He who leaves, takes his memory, his way of being river, of being air, of being goodbye and never. Love, Rosario Castellanos
When Josefa heard that bird camouflaged among the trunks, she remembered when mother had run away from home. She visualized her hurriedly gathering what clothes she could with one hand, while she stopped the bleeding from her forehead with the other. She said goodbye to Josefa with a kiss on the brow. “Forgive me,” she said. It was nighttime. Josefa recalled running after her mother’s steps, but the darkness blurred her vision and did not let her see the footprints. She could only hear a bird wailing.
From that day on, Mr. Cándido and Josefa lived alone in their improvised hut with its sheet metal roof on the outskirts of the city near the River of Birds.
“It’s over,” Mr. Cándido said one day after returning from fishing. When two Sábalo fish had slipped out of his bucket, he didn’t stop them either, just watched them flail their way down and land on the riverbank. Then he picked up his fishing rod and walked away.
They drank a white bone broth and gathered their belongings in bundles and loaded everything into the wooden cart. The horse cart was stubborn at first, but it managed to move through the mud that kept trying to wobble the wheels. After traveling for six hours, they arrived at a pahuichi with a motacu roof near some crops. The rain was falling and the moon flickered on the surface of the puddles. Cándido hurriedly lowered the hand-woven parichis and taris hanging from the horses’ necks.

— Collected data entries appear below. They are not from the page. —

(** * Smart evacuation router: a shallow embedding of the routing engine

    This development models the Python modules [src/evacuation_algorithm.py],
    [src/data_processing.py] and the drawing helpers of [src/map_utils.py],
    and proves properties of them.

    Modelling choices:
    - Python floats are modelled by real numbers [R]; [float('inf')] is the
      [Inf] constructor of [ext].
    - A Python [dict] is an association list updated in place ([dget],
      [dset]); iteration order is insertion order, as in Python.
    - A networkx [Graph] is a node table and a list of undirected edges,
      one attribute dictionary per edge (networkx shares one dict between
      [adj[u][v]] and [adj[v][u]]).
    - Exceptions ([KeyError], [TypeError], ...) are the [inl] side of the
      [except] monad. [while] loops run on fuel; running out of fuel is the
      [Diverge] outcome (the Python loop would still be running).
    - A folium map is the list of layers added to it, in order; [add_to(m)]
      appends one layer. *)

From Stdlib Require Import Reals Lra List String Bool Arith Lia.
From Stdlib Require Import ZArith DecimalString.
Import ListNotations.
Open Scope R_scope.

(** ** Exceptions *)

Inductive exn :=
| KeyError
| TypeError
| ValueError
| ZeroDivisionError
| Diverge
| IndexError.

Definition except (A : Type) : Type := (exn + A)%type.

Definition Ok {A} (a : A) : except A := inr a.
Definition Err {A} (e : exn) : except A := inl e.

Definition bind {A B} (m : except A) (k : A -> except B) : except B :=
  match m with
  | inl e => inl e
  | inr a => k a
  end.

Notation "'let*' x ':=' m 'in' k" := (bind m (fun x => k))
  (at level 200, x name, m at level 100, k at level 200).

(** ** Python dictionaries as association lists *)

Section Dict.
Variables K V : Type.
Variable keqb : K -> K -> bool.

(** [d.get(k)] *)
Fixpoint dget (d : list (K * V)) (k : K) : option V :=
  match d with
  | [] => None
  | (k', v) :: d' => if keqb k k' then Some v else dget d' k
  end.

(** [d[k] = v]: overwrite in place, or append a new key. *)
Fixpoint dset (d : list (K * V)) (k : K) (v : V) : list (K * V) :=
  match d with
  | [] => [(k, v)]
  | (k', v') :: d' => if keqb k k' then (k', v) :: d' else (k', v') :: dset d' k v
  end.

(** [d.get(k, default)] *)
Definition dget_or (d : list (K * V)) (k : K) (default : V) : V :=
  match dget d k with Some v => v | None => default end.

(** [k in d] *)
Definition dmem (d : list (K * V)) (k : K) : bool :=
  match dget d k with Some _ => true | None => false end.

End Dict.

Arguments dget {K V} keqb d k.
Arguments dset {K V} keqb d k v.
Arguments dget_or {K V} keqb d k default.
Arguments dmem {K V} keqb d k.

(** ** Attribute values and attribute dictionaries *)

(** The attribute values the engine reads: OSM tags are strings,
    coordinates and lengths are floats, [is_water] is a bool. *)
Inductive val :=
| VStr (s : string)
| VNum (r : R)
| VBool (b : bool).

Definition attrs := list (string * val).

Definition aget (d : attrs) (k : string) : option val := dget String.eqb d k.
Definition aget_or (d : attrs) (k : string) (v : val) : val := dget_or String.eqb d k v.
Definition aset (d : attrs) (k : string) (v : val) : attrs := dset String.eqb d k v.
Definition amem (d : attrs) (k : string) : bool := dmem String.eqb d k.

(** Python truthiness, as used by [if d.get('is_water', False):]. *)
Definition truthy (v : val) : bool :=
  match v with
  | VStr s => negb (String.eqb s "")
  | VNum r => if Req_dec_T r 0 then false else true
  | VBool b => b
  end.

“Go, bring the bags!” he shouted to Josefa, who, with her short legs, could barely get down from the cart.
They sheltered under the roof after gathering their bags and tying up the animals. Cándido sat on the parichi next to the girl, who was untangling her wet hair. “Even if it is raining, Josefa, people still work. Only animals hide,” he said. “Tomorrow, we have to work, rain or shine,” he added, and drank some of the water drops that dripped from the hole in the tari.
Josefa listened in silence and focused on the rain falling on the leaves, varnishing them.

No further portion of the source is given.